YOUR ASSIGNMENT> Write out exactly the lines of the entries below from the one holding "if is_underscore c then negb" to the one holding "Definition parse_digits (s", inclusive, and leave out all other lines.

DATASET EXCERPTS>
----

(** * Metrics string indexer: key parsing, key collections and result
      accumulators (sentry/sentry_metrics/indexer/base.py)

    A shallow embedding of the containers of the string indexer and the
    properties its design document states about them.

    Conventions of the embedding.
    - A Python [int] is a [Z]; [Optional[int]] is [option Z].
    - A Python [str] is a [string] whose characters are code points below
      256.  The interpreter's limit on the number of digits of an integer
      conversion is not part of the model.
    - A [dict] is a [gmap], a [set] a [gset]; a [defaultdict] is a [gmap]
      together with the value its factory produces, and reading a missing
      key stores that value ([getitem_default]).  Loops over a dict or a set
      run over [map_to_list] and [elements]; the properties below are
      stated through lookups and membership, so they do not depend on the
      order of iteration. Where the order of a dict shows in what a method
      returns ([get_mapped_strings_to_ints]), the order is an argument of
      the method.
    - Methods that mutate their receiver return the new receiver.
    - A raised exception is the [Raise] case of [result]. *)

From Stdlib Require Import ZArith Ascii String DecimalString DecimalZ DecimalPos.
From stdpp Require Import gmap strings list fin_maps fin_sets.

Local Open Scope Z_scope.

(** ** Exceptions *)

Inductive exn : Type :=
  | ValueError
  | KeyError.

Inductive result (A : Type) : Type :=
  | Return (a : A)
  | Raise (e : exn).

Arguments Return {A} a.
Arguments Raise {A} e.

#[global] Instance result_ret : MRet result := fun A a => Return a.

#[global] Instance result_bind : MBind result := fun A B k r =>
  match r with
  | Return a => k a
  | Raise e => Raise e
  end.

(** ** The builtins the module relies on *)

Module Py.

(** [str.partition], restricted to a one-character separator: the text
    before the first separator and the text after it. *)
Fixpoint partition_at (sep : ascii) (s : string) : option (string * string) :=
  match s with
  | EmptyString => None
  | String c r =>
      if Ascii.eqb c sep then Some (EmptyString, r)
      else match partition_at sep r with
           | Some (a, b) => Some (String c a, b)
           | None => None
           end
  end.

(** [s.split(sep, maxsplit)] for a one-character [sep]: at most
    [maxsplit] cuts, from the left. *)
Fixpoint split (sep : ascii) (maxsplit : nat) (s : string) : list string :=
  match maxsplit with
  | O => [s]
  | S n =>
      match partition_at sep s with
      | None => [s]
      | Some (a, b) => a :: split sep n b
      end
  end.

(** [a, b = xs] and [a, b, c = xs]: a length mismatch is a ValueError. *)
Definition unpack2 {A : Type} (xs : list A) : result (A * A) :=
  match xs with
  | [a; b] => Return (a, b)
  | _ => Raise ValueError
  end.

Definition unpack3 {A : Type} (xs : list A) : result (A * A * A) :=
  match xs with
  | [a; b; c] => Return (a, b, c)
  | _ => Raise ValueError
  end.

Fixpoint all_chars (P : ascii -> bool) (s : string) : bool :=
  match s with
  | EmptyString => true
  | String c r => P c && all_chars P r
  end.

(** Whitespace as [int()] sees it on code points below 256. *)
Definition is_space (c : ascii) : bool :=
  let n := nat_of_ascii c in
  ((9 <=? n)%nat && (n <=? 13)%nat) || (n =? 32)%nat
  || (n =? 133)%nat || (n =? 160)%nat.

Definition is_digit (c : ascii) : bool :=
  let n := nat_of_ascii c in (48 <=? n)%nat && (n <=? 57)%nat.

Definition is_underscore (c : ascii) : bool := Ascii.eqb c "_"%char.

Fixpoint lstrip (s : string) : string :=
  match s with
  | EmptyString => EmptyString
  | String c r => if is_space c then lstrip r else s
  end.

Fixpoint rstrip (s : string) : string :=
  match s with
  | EmptyString => EmptyString
  | String c r =>
      match rstrip r with
      | EmptyString => if is_space c then EmptyString else String c EmptyString
      | r' => String c r'
      end
  end.

Definition strip (s : string) : string := rstrip (lstrip s).

(** The digit part of an integer literal: decimal digits, single
    underscores allowed between two digits only. [prev_us] tells that the
    previous position does not allow an underscore or the end. *)
Fixpoint digits_grouped (prev_us : bool) (s : string) : bool :=
  match s with
  | EmptyString => negb prev_us
  | String c r =>
      if is_underscore c then negb prev_us && digits_grouped true r
      else is_digit c && digits_grouped false r
  end.

Fixpoint drop_underscores (s : string) : string :=
  match s with
  | EmptyString => EmptyString
  | String c r =>
      if is_underscore c then drop_underscores r
      else String c (drop_underscores r)
  end.

Definition parse_digits (s : string) : option Decimal.uint :=
  if digits_grouped true s then NilEmpty.uint_of_string (drop_underscores s)
  else None.

(** [int(s)] in base ten. *)
Definition int (s : string) : result Z :=
  let body := strip s in
  let signed :=
    match body with
    | String "-" r => option_map Decimal.Neg (parse_digits r)
    | String "+" r => option_map Decimal.Pos (parse_digits r)
    | _ => option_map Decimal.Pos (parse_digits body)
    end in
  match signed with
  | Some d => Return (Z.of_int d)
  | None => Raise ValueError
  end.

(** [str(n)], which is also what an f-string writes for an integer. *)
Definition str (n : Z) : string := NilEmpty.string_of_int (Z.to_int n).

End Py.

(** [len] of a dict, a set or a list. *)
Abbreviation len := size (only parsing).

(** ** Dictionaries *)

(** [d[k]] on a [defaultdict] whose factory produces [factory]: the value
    read and the dictionary afterwards, where a missing key has been
    stored. *)
Definition getitem_default `{Countable K} {V : Type}
    (factory : V) (k : K) (d : gmap K V) : V * gmap K V :=
  match d !! k with
  | Some v => (v, d)
  | None => (factory, <[k := factory]> d)
  end.

(** [d.update(other)]: the entries of [other] replace those of [d]. *)
Definition dict_update `{Countable K} {V : Type} (d other : gmap K V) : gmap K V :=
  other ∪ d.

(** [d.get(k)] on a dictionary of optional values: a missing key and a
    stored [None] both read as [None]. *)
Definition dict_get `{Countable K} {V : Type} (d : gmap K (option V)) (k : K) : option V :=
  match d !! k with
  | Some v => v
  | None => None
  end.

(** [{k: v for k, v in items}]: a later item replaces an earlier one with
    the same key. *)
Definition dict_of_items `{Countable K} {V : Type} (items : list (K * V)) : gmap K V :=
  foldl (fun acc kv => <[kv.1 := kv.2]> acc) ∅ items.

(** The value stored under [org] and then [s] in a two-level dictionary,
    read without storing anything. *)
Definition entry {V : Type} (d : gmap Z (gmap string V)) (org : Z) (s : string)
    : option V :=
  d !! org ≫= (fun strings => strings !! s).

(** Truth value of an [Optional[int]]: [None] and [0] are false. *)
Definition truthy (v : option Z) : bool :=
  match v with
  | Some n => negb (n =? 0)
  | None => false
  end.

(** A loop whose body may raise: the first exception ends it. *)
Definition for_each {A S : Type} (body : S -> A -> result S) (start : S)
    (items : list A) : result S :=
  foldl (fun acc item => st ← acc; body st item) (Return start) items.

(** [itertools.groupby(items, key)]: the runs of consecutive items with
    the same key, each with its key. *)
Fixpoint groupby {A K : Type} `{EqDecision K} (key : A -> K) (items : list A)
    : list (K * list A) :=
  match items with
  | [] => []
  | item :: rest =>
      match groupby key rest with
      | (k, group) :: groups =>
          if decide (key item = k) then (k, item :: group) :: groups
          else (key item, [item]) :: (k, group) :: groups
      | [] => [(key item, [item])]
      end
  end.

(** ** Value records *)

Inductive FetchType : Type :=
  | CACHE_HIT
  | HARDCODED
  | DB_READ
  | FIRST_SEEN
  | RATE_LIMITED.

Module FetchTypeExt.
Record t : Type := mk { is_global : bool }.
End FetchTypeExt.

Module Metadata.
Record t : Type := mk {
  id : option Z;
  fetch_type : FetchType;
  fetch_type_ext : option FetchTypeExt.t
}.
End Metadata.

(** [f"{org_id}:{string}"] *)
Definition key_string (org : Z) (s : string) : string :=
  Py.str org +:+ (":" +:+ s).

(** [f"{use_case_id}:{string}"] *)
Definition use_case_key_string (use_case : string) (s : string) : string :=
  use_case +:+ (":" +:+ s).

Module KeyResult.
Record t : Type := mk {
  org_id : Z;
  string : String.string;
  id : option Z
}.

(** [KeyResult.from_string] *)
Definition from_string (key : String.string) (i : Z) : result t :=
  '(org, s) ← Py.unpack2 (Py.split ":" 1 key);
  o ← Py.int org;
  Return (mk o s (Some i)).
End KeyResult.

Module UseCaseKeyResult.
Record t : Type := mk {
  use_case_id : String.string;
  org_id : Z;
  string : String.string;
  id : option Z
}.

(** [UseCaseKeyResult.from_string]: three names are bound from a split
    that cuts once. *)
Definition from_string (key : String.string) (i : Z) : result t :=
  '(use_case, org, s) ← Py.unpack3 (Py.split ":" 1 key);
  o ← Py.int org;
  Return (mk use_case o s (Some i)).
End UseCaseKeyResult.

(** ** KeyCollection *)

(** [[(org_id, string) for string in strings]], for one item of the
    mapping. *)
Definition tuples_of (item : Z * gset string) : list (Z * string) :=
  (fun s => (item.1, s)) <$> elements item.2.

Module KeyCollection.
Record t : Type := mk {
  mapping : gmap Z (gset string);
  size : nat
}.

(** The keys iterated come from the mapping itself, so [mapping[org_id]]
    always finds its entry; it is read with the total lookup. *)
Definition _size (mapping : gmap Z (gset string)) : nat :=
  foldl (fun total_size org_id => (total_size + len (mapping !!! org_id))%nat)
        0%nat (map_to_list mapping).*1.

Definition init (mapping : gmap Z (gset string)) : t :=
  mk mapping (_size mapping).

Definition as_tuples (self : t) : list (Z * string) :=
  foldl (fun key_pairs org_id =>
           key_pairs ++ tuples_of (org_id, mapping self !!! org_id))
        [] (map_to_list (mapping self)).*1.

Definition as_strings (self : t) : list string :=
  foldl (fun keys org_id =>
           keys ++ (key_string org_id <$> elements (mapping self !!! org_id)))
        [] (map_to_list (mapping self)).*1.
End KeyCollection.

(** ** UseCaseKeyCollection *)

Module UseCaseKeyCollection.
(** What the constructor takes for one use case: a mapping from orgs to
    sets of strings, or a KeyCollection already built. *)
Inductive keys_arg : Type :=
  | Raw (mapping : gmap Z (gset string))
  | Built (keys : KeyCollection.t).

Record t : Type := mk {
  mapping : gmap string KeyCollection.t;
  size : nat
}.

Definition _size (mapping : gmap string KeyCollection.t) : nat :=
  sum_list (KeyCollection.size <$> (map_to_list mapping).*2).

Definition init (mapping : gmap string keys_arg) : t :=
  let mapping :=
    (fun keys =>
       match keys with
       | Built key_collection => key_collection
       | Raw m => KeyCollection.init m
       end) <$> mapping in
  mk mapping (_size mapping).

Definition as_tuples (self : t) : list (string * Z * string) :=
  item ← map_to_list (mapping self);
  (fun p => (item.1, p.1, p.2)) <$> KeyCollection.as_tuples item.2.

Definition as_strings (self : t) : list string :=
  item ← map_to_list (mapping self);
  use_case_key_string item.1 <$> KeyCollection.as_strings item.2.
End UseCaseKeyCollection.

(** ** KeyResults *)

Module KeyResults.
Record t : Type := mk {
  results : gmap Z (gmap string (option Z));
  meta : gmap Z (gmap string Metadata.t)
}.

Definition init : t := mk ∅ ∅.

(** [add_key_result]. The members of a plain [Enum] are all true, so
    [if fetch_type:] fails for [None] only. *)
Definition add_key_result (self : t) (key_result : KeyResult.t)
    (fetch_type : option FetchType)
    (fetch_type_ext : option FetchTypeExt.t) : t :=
  let org := KeyResult.org_id key_result in
  let '(strings, results1) := getitem_default ∅ org (results self) in
  let results2 :=
    <[org := dict_update strings
               {[KeyResult.string key_result := KeyResult.id key_result]}]>
      results1 in
  match fetch_type with
  | Some ft =>
      let '(org_meta, meta1) := getitem_default ∅ org (meta self) in
      mk results2
         (<[org := <[KeyResult.string key_result :=
                       Metadata.mk (KeyResult.id key_result) ft fetch_type_ext]>
                     org_meta]> meta1)
  | None => mk results2 (meta self)
  end.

----

ANSWER BOX>
      if is_underscore c then negb prev_us && digits_grouped true r
      else is_digit c && digits_grouped false r
  end.

Fixpoint drop_underscores (s : string) : string :=
  match s with
  | EmptyString => EmptyString
  | String c r =>
      if is_underscore c then drop_underscores r
      else String c (drop_underscores r)
  end.

Definition parse_digits (s : string) : option Decimal.uint :=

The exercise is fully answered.